There is some philosophical agenda here, both on the part of the writer and the business founders. The founders of a company in Portland, Maine, set up to manufacture hoodies, came to it from an atypical standpoint: The husband in the founding couple was a veteran labor union organizer, and that shaped some of his attitude toward business (by no means as negative as you might expect), perspectives the author evidently shared. But the question raised was a useful and pertinent one: Can a company in today's American prosper while making good products (in this case, in the area of clothing) while acting with social responsibility and while taking care of the workforce (which quickly became unionized), customers and business partners?
The answer, on the basis of the story told here, is yes, but not at all easily, and only with some luck and some kind of edge. Ben and Whitney Waxman, the two founders, got their edge is considerable part from Ben's extensive national labor connections: The bulk of the hoodies the company produced were sold, early on at least, to unions and union members. They had some good luck, too, sometimes in odd and unexpected places: The pandemic, which at first seemed like a business-killing disaster for them, wound up helping them enormously by providing a mass market for masks and other health goods they were able to produce.

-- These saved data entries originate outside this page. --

Lemma entity_tab_groups_facts (es : list entity) :
  NoDup (map type (entities (processedData (Some {| ner_entities := Some es |}))))
  /\ (forall k : string,
        In k (map type (entities (processedData (Some {| ner_entities := Some es |}))))
        <-> exists e, In e es /\ group_key e = k).
Proof.
  cbn [processedData ner_entities entities].
  destruct (entity_groups_facts es) as (Hnd & Hg & Ht & Hp). cbn zeta in *.
  set (o := fold_left group_entity es []) in *.
  assert (Htypes : map type (map snd o) = map fst o).
  { rewrite map_map. apply map_ext_in. intros [k g] Hin. cbn.
    pose proof (get_entry _ _ _ _ Hnd Hin) as Hget.
    specialize (Hg k). unfold group_of in Hg. rewrite Hget in Hg. tauto. }
  assert (Hpt : Permutation (map type (values o)) (map fst o)).
  { rewrite <- Htypes. now apply Permutation_map. }
  split.
  - apply (Permutation_NoDup (Permutation_sym Hpt) Hnd).
  - intros k. specialize (Hg k). unfold group_of in Hg. split.
    + intros H. apply (Permutation_in _ Hpt) in H.
      destruct (get o k) as [g|] eqn:Hget.
      * destruct Hg as (_ & Hc & _ & Hpos).
        destruct (members k es) as [|e l] eqn:Hm; [cbn in Hc; lia|].
        assert (He : In e (members k es)) by (rewrite Hm; now left).
        apply filter_In in He as [He Hk]. apply String.eqb_eq in Hk.
        now exists e.
      * apply get_None_keys in Hget. contradiction.
    + intros (e & He & Hk). apply (Permutation_in _ (Permutation_sym Hpt)).
      destruct (get o k) as [g|] eqn:Hget.
      * apply get_In in Hget. apply in_map_iff. now exists (k, g).
      * exfalso. assert (Hin : In e (members k es)).
        { apply filter_In. split; [assumption | now apply String.eqb_eq]. }
        rewrite Hg in Hin. destruct Hin.
Qed.

(** The entity tab, when no entity is grouped under the name of a property
    that an object literal inherits: the counts of the groups add up to the
    number of entities; no two groups have the same type; there is a group
    for a type exactly when an entity has it (its label, else its type, else
    "OTHER"); and every group counts the entities of its type and lists the
    texts of the first ten of them, in the order received. *)
Theorem entity_tab_groups (es : list entity) :
  groups_are_own_names es = true ->
  let shown := processedData (Some {| ner_entities := Some es |}) in
  totalEntities shown = List.length es
  /\ total_count (entities shown) = List.length es
  /\ NoDup (map type (entities shown))
  /\ (forall k : string,
        In k (map type (entities shown)) <-> exists e, In e es /\ group_key e = k)
  /\ Forall (fun g =>
               count g = List.length (members (type g) es)
               /\ examples g = firstn 10 (map en_text (members (type g) es))
               /\ (1 <= count g)%nat
               /\ (List.length (examples g) <= 10)%nat)
            (entities shown).
Proof.
  intros _. cbn zeta. destruct (entity_tab_groups_facts es) as (Hnd & Hkeys).
  cbn [processedData ner_entities entities totalEntities] in *.
  destruct (entity_groups_facts es) as (_ & Hg & Ht & Hp). cbn zeta in *.
  split; [reflexivity|]. split; [|split; [|split]].
  - now rewrite (total_count_permutation _ _ Hp).
  - exact Hnd.
  - exact Hkeys.
  - apply Forall_forall. intros g Hin.
    pose proof (group_member es g Hin) as Hget.
    specialize (Hg (type g)). unfold group_of in Hg. rewrite Hget in Hg.
    destruct Hg as (_ & Hc & Hx & Hpos).
    repeat split; try assumption.
    rewrite Hx, length_firstn. lia.
Qed.

End EntityTab.

(* ===================================================================== *)
(** ** The entity chart beside the entity tab *)
(* ===================================================================== *)

Section ChartAndTab.
Import JS Spec Reference.

Lemma In_firstn (A : Type) (n : nat) (l : list A) (x : A) :
  In x (firstn n l) -> In x l.
Proof.
  intros H. rewrite <- (firstn_skipn n l). apply in_or_app. now left.
Qed.

Lemma entityData_item (f : option sentiment_payload) (l : option clause_payload)
    (es : list entity) (it : AnalysisCharts.entity_item) :
  In it (AnalysisCharts.entityData
           {| ner := Some {| ner_entities := Some es |}; finbert := f;
              langextract := l |}) ->
  (exists e, In e es /\ label_key e = AnalysisCharts.name it)
  /\ AnalysisCharts.value it = occurrences (AnalysisCharts.name it) es.
Proof.
  unfold AnalysisCharts.entityData. cbn [ner ner_entities]. unfold slice0.
  intros H. apply In_firstn, In_sort, in_map_iff in H as (key & <- & Hkey).
  cbn [AnalysisCharts.name AnalysisCharts.value].
  apply (Permutation_in _ (keys_permutation _ _)) in Hkey.
  apply keys_of_counts in Hkey as [[]|Hkey]. split; [exact Hkey|].
  fold (value_of (fold_left AnalysisCharts.count_entity es []) key).
  now rewrite value_of_counts.
Qed.

Lemma labelled_keys_agree (e : entity) :
  truthy (en_label e) = true -> label_key e = group_key e.
Proof.
  unfold label_key, group_key, property_key, or_else, or_default.
  destruct (en_label e) as [[|c s]|]; cbn; try discriminate. reflexivity.
Qed.

Lemma labelled_occurrences (k : string) (es : list entity) :
  Forall (fun e => truthy (en_label e) = true) es ->
  occurrences k es = List.length (members k es).
Proof.
  intros H. unfold occurrences, members. f_equal. apply filter_ext_in.
  intros e He. rewrite labelled_keys_agree; [reflexivity|].
  revert e He. now apply Forall_forall.
Qed.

Making any and all of this work was never easy, however, and the company repeatedly came close to collapse. (This business case story does not lack for drama; it could be made into a mini-series.) Many of the problems they ran into concern business structures, supply chains and distribution blockages: You have to be either well connected or extremely well capitalized, in many cases, to do business either with other businesses that provide materials for what you're producing, or help you sell it once it's made. The Wamans multiplied their challenges with a self-imposed restriction: Their hoodies would be made entirely of American-made components, and some of those components were hard to find from American sources, at any price. Upshots from this included the fact that their hoodies wound up on the expensive side, which was somewhat more acceptable to buyers who were big on American-made or union-made products, but wouldn't necessarily be elsewhere.
The story has some complexity, in that there aren't any easy or simple villains to the core manufacturing story (though the author and the business founders do have their targets in a more general sense). But it does get into the realities of American business in a practical way that those operating from a more theoretical or ideological perspective may be less likely to perceive.